Falcon Perception: TII's Open-Source Model for Dense Segmentation and OCR

The Technology Innovation Institute (TII) has released Falcon Perception and Falcon OCR, two open-source vision models built on an early-fusion Transformer architecture. For developers integrating vision into applications, these models eliminate the standard pipeline of routing image data through a frozen backbone before hitting a language decoder. Both models are available on Hugging Face under the permissive TII Falcon License 2.0.

Early-Fusion Architecture

Falcon Perception replaces the traditional modular vision pipeline with an early-fusion Transformer architecture. It processes image patches and text tokens in a shared parameter space from the first layer using a single 0.6-billion parameter unified backbone.

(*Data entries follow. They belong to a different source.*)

Lemma shaped_init Y p h0 : shaped Y p → vectors_bound p (init_locals Y p h0).
Proof.
  unfold shaped, vectors_bound, ld_bound, init_locals.
  destruct (p_rho p) as [|r|rs]; cbn [y ys].
  - intros HY. split; [done|]. intros _. by rewrite bool_decide_eq_false_2.
  - intros HY. split; [|done]. rewrite bool_decide_eq_true_2 by done.
    by destruct Y.
  - intros [HY Hle]. split; [|done]. rewrite bool_decide_eq_false_2 by done.
    eexists. split; [done|].
    destruct Y as [|v Y] using rev_ind; [simpl; lia|].
    rewrite removelast_last. rewrite length_app in Hle. simpl in Hle. lia.
Qed.

Lemma stepped_vectors_bound p n s :
  vectors_bound p s → vectors_bound p (stepped p n s).
Proof.
  destruct (stepped_vectors p n s) as (_ & Hy & Hys).
  unfold vectors_bound, ld_bound. intros [Hb Hn]. rewrite Hy, Hys.
  destruct (p_rho p) as [|r|rs].
  - split; [done|]. done.
  - split; [|done]. destruct Hb as [y0 ->]. by eexists.
  - split; [|done]. destruct Hb as (l & -> & Hl). eexists. split; [done|].
    rewrite length_zip_with. lia.
Qed.

Lemma run_steps_vectors_bound p n k s :
  vectors_bound p s → vectors_bound p (run_steps p n k s).
Proof.
  revert s. induction k as [|k IH]; intros s Hb; [done|].
  simpl. by apply IH, stepped_vectors_bound.
Qed.

Lemma epilogue_run Y p s tr :
  shaped Y p → vectors_bound p s →
  epilogue Y p s tr = (Ok (result_of p s), tr).
Proof.
  unfold shaped, vectors_bound, ld_bound, epilogue, result_of.
  destruct (p_rho p) as [|r|rs]; simpl.
  - intros _ [_ Hys]. destruct (Hys eq_refl) as [l ->]. done.
  - intros HY [[y0 ->] _]. by destruct Y as [|a [|b [|c Y]]].
  - intros _ [(l & -> & _) _]. done.
Qed.

(** A call whose vectors fit [rho], as a function of its arguments. *)
Lemma integrate_shaped fuel Y p tr n h0 :
  resolve_num_pops p = Some n → last Y = Some h0 → shaped Y p →
  integrate fuel Y p tr
  = (match run_while fuel p n (init_locals Y p h0) with
     | Some s => Ok (result_of p s)
     | None => OutOfFuel
     end,
     tr ++ prologue_calls p n ++ run_calls fuel p n (init_locals Y p h0)).
Proof.
  intros Hn Hh HY. unfold integrate.
  rewrite bind_run, (prologue_log Y p tr n h0 Hn Hh).
  pose proof (shaped_init Y p h0 HY) as Hb.
  rewrite bind_run, while_pure by (apply init_inv, Hb).
  rewrite <- app_assoc.
  destruct (run_while fuel p n (init_locals Y p h0)) as [s|] eqn:Hr; [|done].
  apply run_while_steps in Hr as (k & _ & -> & _).
  apply epilogue_run; [done|]. by apply run_steps_vectors_bound.
Qed.

(** ** The passes of a run *)

Lemma ntimes_le j k d : 0 < d → (j ≤ k)%nat → ntimes j d ≤ ntimes k d.
Proof.
  intros Hd Hjk. induction Hjk as [|k Hjk IH].
  - qc_lra.
  - simpl. qc_lra.
Qed.

Lemma passes_exist (T d : Qc) :
  0 < T → 0 < d → ∃ k, ntimes k d < T ∧ T ≤ ntimes (S k) d.
Proof.
  intros HT Hd. destruct (ntimes_archimedean T d Hd) as [k0 Hk0].
  induction k0 as [|k0 IH].
  - simpl in Hk0. qc_lra.
  - destruct (decide (T ≤ ntimes k0 d)) as [Hle|Hlt]; [by apply IH|].
    exists k0. split; [|done]. simpl in *. qc_lra.
Qed.

(** While the remaining time covers them, the passes keep the step size. *)
Lemma run_steps_uniform p n j : ∀ s,
  0 < dt s → ntimes j (dt s) ≤ p_T p - elapsed_t s →
  dt (run_steps p n j s) = dt s
  ∧ elapsed_t (run_steps p n j s) = elapsed_t s + ntimes j (dt s).
Proof.
  induction j as [|j IH]; intros s Hd Hle.
  - simpl. split; [done|]. qc_lra.
  - simpl in *. pose proof (ntimes_nonneg j (dt s) Hd) as Hj.
    destruct (stepped_frame p n s) as (Hdt & _ & He & _).
    assert (clip p s = dt s) as Hc.
    { unfold clip. rewrite bool_decide_eq_false_2; [done|]. qc_lra. }
    rewrite Hc in Hdt, He.
    destruct (IH (stepped p n s)) as [-> ->].
    + by rewrite Hdt.
    + rewrite Hdt, He. qc_lra.
    + rewrite Hdt, He. split; [done|]. qc_lra.
Qed.

Lemma run_steps_S p n k s :
  run_steps p n (S k) s = stepped p n (run_steps p n k s).
Proof. replace (S k) with (k + 1)%nat by lia. by rewrite run_steps_add. Qed.

(** The last pass takes what is left of [T]. *)
Lemma run_steps_last p n k s :
  0 < dt s → elapsed_t s = 0 →
  ntimes k (dt s) < p_T p → p_T p ≤ ntimes (S k) (dt s) →
  (∀ j, (j ≤ k)%nat →
     dt (run_steps p n j s) = dt s
     ∧ elapsed_t (run_steps p n j s) = ntimes j (dt s)
     ∧ elapsed_t (run_steps p n j s) < p_T p)
  ∧ dt (run_steps p n (S k) s) = p_T p - ntimes k (dt s)
  ∧ elapsed_t (run_steps p n (S k) s) = p_T p.
Proof.
  intros Hd He Hlt Hle.
  assert (∀ j, (j ≤ k)%nat →
     dt (run_steps p n j s) = dt s
     ∧ elapsed_t (run_steps p n j s) = ntimes j (dt s)
     ∧ elapsed_t (run_steps p n j s) < p_T p) as Hj.
  { intros j Hjk. pose proof (ntimes_le j k (dt s) Hd Hjk) as Hjk'.
    destruct (run_steps_uniform p n j s Hd) as [H1 H2].
    { rewrite He. qc_lra. }
    rewrite H1, H2, He. split_and!; [done|qc_lra|qc_lra]. }
  split; [done|]. rewrite run_steps_S.
  destruct (Hj k) as (H1 & H2 & H3); [lia|].
  destruct (stepped_frame p n (run_steps p n k s)) as (-> & _ & -> & _).
  unfold clip. rewrite H1, H2. simpl in Hle.
  case_bool_decide; split; qc_lra.
Qed.

Lemma run_while_passes p n k s fuel :
  0 < dt s → elapsed_t s = 0 →
  ntimes k (dt s) < p_T p → p_T p ≤ ntimes (S k) (dt s) → (S k < fuel)%nat →
  run_while fuel p n s = Some (run_steps p n (S k) s).
Proof.
  intros Hd He Hlt Hle Hf.
  destruct (run_steps_last p n k s Hd He Hlt Hle) as (Hj & _ & Hend).
  apply run_steps_while; [done|rewrite Hend; qc_lra|].
  intros j Hjk. apply Hj. lia.
Qed.

Lemma run_steps_reached p n s0 k :
  loop_inv p n s0 →
  (∀ j, (j < k)%nat → elapsed_t (run_steps p n j s0) < p_T p) →
  reached p n s0 k (run_steps p n k s0).
Proof.
  intros Hinv. induction k as [|k IH]; intros Hlt; [constructor|].
  rewrite run_steps_S. apply reached_stepped; [done| |].
  - apply IH. intros j Hj. apply Hlt. lia.
  - apply Hlt. lia.
Qed.

Lemma run_calls_passes p n k : ∀ s fuel,
  (k < fuel)%nat → ¬ elapsed_t (run_steps p n k s) < p_T p →
  (∀ j, (j < k)%nat → elapsed_t (run_steps p n j s) < p_T p) →
  run_calls fuel p n s
  = mjoin ((λ j, step_calls p n (run_steps p n j s)) <$> seq 0 k).
Proof.
  induction k as [|k IH]; intros s [|fuel] Hf Hend Hlt; try lia.
  - simpl in *. by rewrite bool_decide_eq_false_2.
  - simpl. rewrite bool_decide_eq_true_2 by (apply (Hlt 0%nat); lia).
    f_equal. rewrite <- fmap_S_seq, <- list_fmap_compose.
    apply IH; [lia|done|]. intros j Hj. apply (Hlt (S j)). lia.
Qed.

Lemma mjoin_fmap_nil {A} (f : nat → list A) a m :
  (∀ j, (a ≤ j < a + m)%nat → f j = []) → mjoin (f <$> seq a m) = [].
Proof.
  revert a. induction m as [|m IH]; intros a Hf; [done|].
  simpl. rewrite Hf by lia. simpl. apply IH. intros j Hj. apply Hf. lia.
Qed.

Lemma inversions_app tr1 tr2 :
  inversions (tr1 ++ tr2) = (inversions tr1 + inversions tr2)%nat.
Proof. unfold inversions. by rewrite filter_app, length_app. Qed.

Lemma inversions_assembly p n sizes : inversions (assembly_calls p n sizes) = 1%nat.
Proof.
  unfold assembly_calls, drift_calls, factor_calls, inversions.
  assert (∀ k, filter (λ c, c = Call_inv) (replicate k Call_factorized) = []) as Hrep.
  { induction k as [|k IH]; [done|]. simpl. by rewrite filter_cons_False. }
  destruct (p_rho p) as [|r|rs]; simpl; [done..|].
  by rewrite Hrep.
Qed.

(** With sizes that are fixed, a pass that is not the first one assembles
    exactly when it is clipped. *)
Lemma step_calls_fixed p n s sizes :
  p_nu p = NuFixed sizes → nus s = sizes → nus_last s = sizes →
  dt_last s = dt s → elapsed_t s ≠ 0 →
  step_calls p n s
  = if bool_decide (p_T p < elapsed_t s + dt s) then assembly_calls p n sizes else [].
Proof.
  intros Hnu Hn Hnl Hdl He. unfold step_calls, recompute, entered, sizes_at, clip.
  rewrite Hnu. cbn [dt nus dt_last nus_last elapsed_t set_step].
  rewrite Hn, Hnl, Hdl.
  rewrite (bool_decide_eq_true_2 (sizes = sizes)) by done.
  rewrite (bool_decide_eq_false_2 (elapsed_t s = 0)) by done.
  destruct (decide (p_T p < elapsed_t s + dt s)) as [Hc|Hc].
  - rewrite !(bool_decide_eq_true_2 (p_T p < _)) by done.
    rewrite bool_decide_eq_false_2; [done|]. intros Heq. qc_lra.
  - rewrite !(bool_decide_eq_false_2 (p_T p < _)) by done.
    by rewrite bool_decide_eq_true_2.
Qed.

Lemma step_calls_first p n s :
  elapsed_t s = 0 →
  step_calls p n s = assembly_calls p n (sizes_at p s (clip p s)).
Proof.
  intros He. unfold step_calls, recompute, entered.
  cbn [dt nus dt_last nus_last elapsed_t set_step].
  rewrite (bool_decide_eq_true_2 (elapsed_t s = 0)) by done.
  by rewrite orb_true_r.
Qed.

Lemma run_steps_fixed_sizes p n k s sizes :
  p_nu p = NuFixed sizes → nus s = sizes → nus (run_steps p n k s) = sizes.
Proof.
  intros Hnu. revert s. induction k as [|k IH]; intros s Hn; [done|].
  simpl. apply IH. destruct (stepped_frame p n s) as (_ & -> & _).
  unfold sizes_at. by rewrite Hnu.
Qed.
(** [len] of a slice. *)
Definition len {A} (l : list A) : Z := Z.of_nat (length l).

(** ** Data model ([main.go], lines 18-33) *)

(** [Data any]: the analyzers of the program store an [int] or a
    [map[string]int]; [AnyNil] is the zero value of the interface. *)
Inductive any : Type :=
| AnyNil
| AnyInt (n : Z)
| AnyFreq (m : gmap (list Z) Z).

Record AnalysisResult : Type := mkAnalysisResult {
  NameAnalyzer : gostring;
  Data : any
}.

Record FileAnalysisResult : Type := mkFileAnalysisResult {
  FileName : gostring;
  Size : Z;
  Results : list AnalysisResult
}.

Record Analyzer : Type := mkAnalyzer {
  Analyze : gostring → AnalysisResult;
  Name : gostring
}.

(** [error]: [None] is [nil]. *)
Abbreviation error := (option (list Z)) (only parsing).

(** The type assertions [x.(int)] and [x.(map[string]int)]: [None] is the
    run-time panic of a failed assertion. *)
Definition assert_int (d : any) : option Z :=
  match d with AnyInt n => Some n | _ => None end.
Definition assert_freq (d : any) : option (gmap (list Z) Z) :=
  match d with AnyFreq m => Some m | _ => None end.

(** ** The parts of Go's library the analyzers call *)

(** [unicode.IsSpace]: the Latin-1 switch, then the White_Space table. *)
Definition IsSpace (r : rune) : bool :=
  if (0 <=? r) && (r <=? 255) then
    (r =? 9) || (r =? 10) || (r =? 11) || (r =? 12) || (r =? 13)
    || (r =? 32) || (r =? 133) || (r =? 160)
  else
    (r =? 5760) || ((8192 <=? r) && (r <=? 8202)) || (r =? 8232)
    || (r =? 8233) || (r =? 8239) || (r =? 8287) || (r =? 12288).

The model applies a hybrid attention mask to manage context. This configuration uses bidirectional attention for image tokens to establish global visual context alongside causal attention for prediction tokens during autoregressive generation. A lightweight token interface handles continuous spatial outputs, allowing the model to generate parallel high-resolution mask predictions.

Benchmark Performance

Falcon Perception targets dense image segmentation and open-vocabulary grounding driven by natural language instructions. On the SA-Co benchmark, the 0.6B parameter model scored a 68.0 Macro-F1, outperforming Meta’s SAM 3 at 62.3. TII introduced PBench as a diagnostic benchmark for compositional prompts testing spatial constraints, object relations, and text-reading capabilities. Falcon Perception scored a 57.0 average Macro-F1 on PBench. SAM 3 scored 44.4, and the larger Qwen3-VL-30B scored 52.7.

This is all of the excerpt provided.